## YOUR INSTRUCTIONS
Everything in the listing below needs to be retyped exactly.
..........
Lemma fresh_backup_survives_witness :
  exists e url params resp,
    e ∈ w_dir (run (demo_env 200) (demo_args (Some "k") None 1)
                 (world_of demo_dir)).2 /\
    d_name e = "truenas_config_20261104_010203.tar" /\ d_is_file e = true /\
    d_mtime e = 600 /\
    requests_get (demo_env 200) url params true = inr resp /\
    d_content e = content resp.
Proof.
  apply (fresh_backup_survives (demo_env 200) (demo_args (Some "k") None 1)
           (world_of demo_dir)).
  - apply (bool_decide_unpack _). vm_compute. exact I.
  - intros e He. simpl in He.
    repeat (apply elem_of_cons in He as [->|He]; [reflexivity|]).
    by apply elem_of_nil in He.
  - vm_compute. reflexivity.
Defined.

(** ** What the parser hands on *)
Section Handover.

Lemma first_present_truthy vs v : first_present vs = Some v -> truthy v = true.
Proof. intros H. by apply List.find_some in H as [_ ?]. Qed.

Lemma token_param_default o :
  (forall v, o = Some v -> truthy v = true) ->
  (if truthy (default (VStr "") o) then Some (default (VStr "") o) else None) = o.
Proof. destruct o as [v|]; simpl; [|done]. intros H. by rewrite (H v). Qed.

Lemma token_default_cases o :
  (forall v, o = Some v -> truthy v = true) ->
  default (VStr "") o = VStr "" \/ truthy (default (VStr "") o) = true.
Proof. destruct o as [v|]; simpl; [|by left]. intros H. right. by apply H. Qed.

End Handover.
..........
## SOLUTION
Lemma fresh_backup_survives_witness :
  exists e url params resp,
    e ∈ w_dir (run (demo_env 200) (demo_args (Some "k") None 1)
                 (world_of demo_dir)).2 /\
    d_name e = "truenas_config_20261104_010203.tar" /\ d_is_file e = true /\
    d_mtime e = 600 /\
    requests_get (demo_env 200) url params true = inr resp /\
    d_content e = content resp.
Proof.
  apply (fresh_backup_survives (demo_env 200) (demo_args (Some "k") None 1)
           (world_of demo_dir)).
  - apply (bool_decide_unpack _). vm_compute. exact I.
  - intros e He. simpl in He.
    repeat (apply elem_of_cons in He as [->|He]; [reflexivity|]).
    by apply elem_of_nil in He.
  - vm_compute. reflexivity.
Defined.

(** ** What the parser hands on *)
Section Handover.

Lemma first_present_truthy vs v : first_present vs = Some v -> truthy v = true.
Proof. intros H. by apply List.find_some in H as [_ ?]. Qed.

Lemma token_param_default o :
  (forall v, o = Some v -> truthy v = true) ->
  (if truthy (default (VStr "") o) then Some (default (VStr "") o) else None) = o.
Proof. destruct o as [v|]; simpl; [|done]. intros H. by rewrite (H v). Qed.

Lemma token_default_cases o :
  (forall v, o = Some v -> truthy v = true) ->
  default (VStr "") o = VStr "" \/ truthy (default (VStr "") o) = true.
Proof. destruct o as [v|]; simpl; [|by left]. intros H. right. by apply H. Qed.

End Handover.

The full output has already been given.